His point is: before Jesus, our lives were ruled by sin, which leads to death (vs 17,23). Jesus sets his people free and gives us a choice: will we offer ourselves back to sin and ‘ever-increasing wickedness’, or will we offer ourselves to God and ‘righteousness leading to holiness’ and life (vs 19,23)?
In other words, does your life match up to who you are? The question is important because if I don’t look and act like a Liverpool fan, I’m probably not one; and if I don’t look and act like someone who has been delivered from sin, and given a new life in Jesus…
Respond
Who would you describe as a holy man or woman of God? What is it about them that is ‘holy’? How can you be more like them? Choose one thing that will help you grow in holiness, and commit to doing it.
Deeper Bible study
‘Remember that you were slaves in Egypt and the Lord your God redeemed you. That is why I give you this command today.’1
In the ancient world – one without any tradition of human rights or civil liberties – slavery was widespread and, sadly, universally accepted as part of the social fabric. Israel had the memory of being slaves in Egypt and many of the first Christians were themselves slaves. They knew a lot about it. Not all slaves were ill-treated. With an owner who was kind and considerate, slavery could offer security and a reasonable standard of life. Some slaves were adopted as heirs of their masters and, sometimes, free people even sold themselves into slavery because it was a good career move.

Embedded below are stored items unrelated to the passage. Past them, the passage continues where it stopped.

Lemma keeps_find pages t a cursor seen : keeps (find_pages pages t a cursor seen).
Proof.
  revert cursor seen; induction pages as [|pages IH]; intros cursor seen; cbn [find_pages]; [apply keeps_throw|].
  apply keeps_bind; [eauto with keeps|]. intros [data next].
  destruct (List.find _ data), next as [c|]; try apply keeps_ret. destruct (set_has c seen); [apply keeps_throw|apply IH].
Qed.

Lemma keeps_locate t : keeps (locateThread t).
Proof.
  unfold locateThread, findThread; apply keeps_bind; [apply keeps_find|]. intros [x|]; [apply keeps_ret|].
  apply keeps_bind; [apply keeps_find|]. intros [x|]; [apply keeps_ret|].
  apply keeps_catch; [apply keeps_bind; [eauto with keeps|intros; apply keeps_ret]|].
  intros e; destruct (isUnavailableNativeThreadRead e); [apply keeps_ret|apply keeps_throw].
Qed.

Lemma keeps_scope t : keeps (threadDeletionScope t).
Proof.
  unfold threadDeletionScope, listNativeThreadCatalog.
  apply keeps_bind; [apply keeps_pages|intros ?]. apply keeps_bind; [apply keeps_pages|intros ?]. apply keeps_ret.
Qed.

Lemma keeps_remaining scoped : keeps (remainingNativeThreadIds scoped).
Proof.
  unfold remainingNativeThreadIds, listNativeThreadCatalog.
  apply keeps_bind; [apply keeps_pages|intros ?]. apply keeps_bind; [apply keeps_pages|intros ?]. apply keeps_ret.
Qed.

(** ** Archiving the bindings and putting them back *)

(** The saved bindings by their ids. *)
Definition afters (saved : list saved_binding) : jsmap string ExternalAgentBinding := (λ s, (bindingId s.1, s.2)) <$> saved.
Definition befores (saved : list saved_binding) : jsmap string ExternalAgentBinding := (λ s, (bindingId s.1, s.1)) <$> saved.

(** A binding that was archived, at the next revision. *)
Definition archived_pair (s : saved_binding) : Prop :=
  bindingId s.2 = bindingId s.1 ∧ binding_status s.2 = "archived" ∧ binding_revision s.2 = binding_revision s.1 + 1.

Lemma bind_status_returns status rev b w a w' :
  bind_status status rev b w = (Returns a, w') →
  bindingId a = bindingId b ∧ binding_status a = status ∧ binding_revision a = rev + 1 ∧
  ∀ id, stored w' id = if decide (id = bindingId b) then Some a else stored w id.
Proof. by intros [-> Hs]%bound. Qed.

Lemma archive_bindings_spec bs saved w :
  NoDup (bindingId <$> bs) →
  ∃ new failure w', archive_bindings bs saved w = (Returns (saved ++ new, failure), w') ∧
    Forall archived_pair new ∧ (∀ s, s ∈ new → s.1 ∈ bs) ∧ NoDup (bindingId ∘ fst <$> new) ∧
    (∀ id, stored w' id = or_else (map_get id (afters new)) (stored w id)) ∧
    (failure = None → ∀ b, b ∈ bs → binding_status b = "archived" ∨ ∃ a, (b, a) ∈ new).
Proof.
  revert saved w; induction bs as [|b bs IH]; intros saved w Hn; cbn [archive_bindings].
  { exists [], None, w; split_and!; cbn; rewrite ?app_nil_r; try done; try apply NoDup_nil_2; [intros ? []%not_elem_of_nil|].
    intros _ ? []%not_elem_of_nil. }
  rewrite fmap_cons, NoDup_cons in Hn; destruct Hn as [Hb Hn].
  destruct (String.eqb_spec (binding_status b) "archived") as [Hst|Hst].
  { destruct (IH saved w Hn) as (new & f & w' & He & Ha & Hi & Hd & Hs & Hf); exists new, f, w'; split_and!; try done.
    - intros s Hs'; right; by apply Hi.
    - intros Hf' x [->|Hx]%elem_of_cons; [by left|by apply Hf]. }
  destruct (bind_status "archived" (binding_revision b) b w) as [[a|e] w1] eqn:Hw.
  - destruct (bind_status_returns _ _ _ _ _ _ Hw) as (A1 & A2 & A3 & A4).
    destruct (IH (saved ++ [(b, a)]) w1 Hn) as (new & f & w' & -> & Ha & Hi & Hd & Hs & Hf).
    assert (bindingId b ∉ (bindingId ∘ fst <$> new)) as Hbn.
    { intros (s & Hs1 & Hs2)%list_elem_of_fmap; apply Hb, list_elem_of_fmap; exists s.1; split; [done|by apply Hi]. }
    exists ((b, a) :: new), f, w'; rewrite <- app_assoc; split_and!; try done.
    + by constructor.
    + intros s [->|Hx]%elem_of_cons; [by left|right; by apply Hi].
    + rewrite fmap_cons; by apply NoDup_cons.
    + intros id; rewrite Hs, A4; cbn; destruct (decide (id = bindingId b)) as [->|Hne].
      * replace (map_get (bindingId b) (afters new)) with (@None ExternalAgentBinding); [done|].
        symmetry; apply map_get_None; unfold map_keys, afters; rewrite <- list_fmap_compose; exact Hbn.
      * done.
    + intros Hf' x [->|Hx]%elem_of_cons; [right; exists a; left|]. destruct (Hf Hf' x Hx) as [|[y Hy]]; [by left|right].
      exists y; by right.
  - exists [], (Some e), w1; rewrite app_nil_r; split_and!; try done; [by intros ? []%not_elem_of_nil|apply NoDup_nil_2|].
    intros id; cbn; by apply (refused _ _ _ _ _ Hw).
Qed.

Definition status (w : W) (id : string) : option string := binding_status <$> stored w id.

Christians have exchanged slavery to sin, ‘which leads to death’ (v 16) and become ‘slaves to righteousness’ (v 18). The difference is massive. One leads to ‘ever-increasing wickedness’ (v 19), the other to holiness and eternal life (vs 19,22). It’s a binary choice. It is far more than a good career move. It is a journey into what is good, beneficial and of eternal worth. To invest our lives in serving a good and gracious master is, paradoxically, that which sets us free.
A word of caution here: it is not right to serve God for what we can get out of it. We love God for God’s own sake. We embrace goodness and righteousness because it is the right thing to do. If we sin we earn the appropriate ‘wages’ – death (v 23). If we live for righteousness, we do not earn life on the basis of personal merit: rather it comes to us as a gift from God (v 23). Christians serve God out of love, not the self-interested desire to gain a reward. Love is its own reward. Because love will never pass away, when we live in love we live in God.2
‘Grant us so to know you that we may truly love you, and so to love you that we may fully serve you, whom to serve is perfect freedom.’3
1 Deut 15:15 2 1 John 4:16 3 Augustine of Hippo, 354–430
Bible in a year
Read the Bible in a year: Numbers 12–14; Psalms 28,29
Pray for Scripture Union
Ask God to give Faith Guides plenty of opportunities to connect with children and young people, help them explore the difference that Jesus can make to their lives, give them opportunities to respond, and enable them to grow in faith. (This week's prayers relate to Where faith is seeded, gardeners are needed.)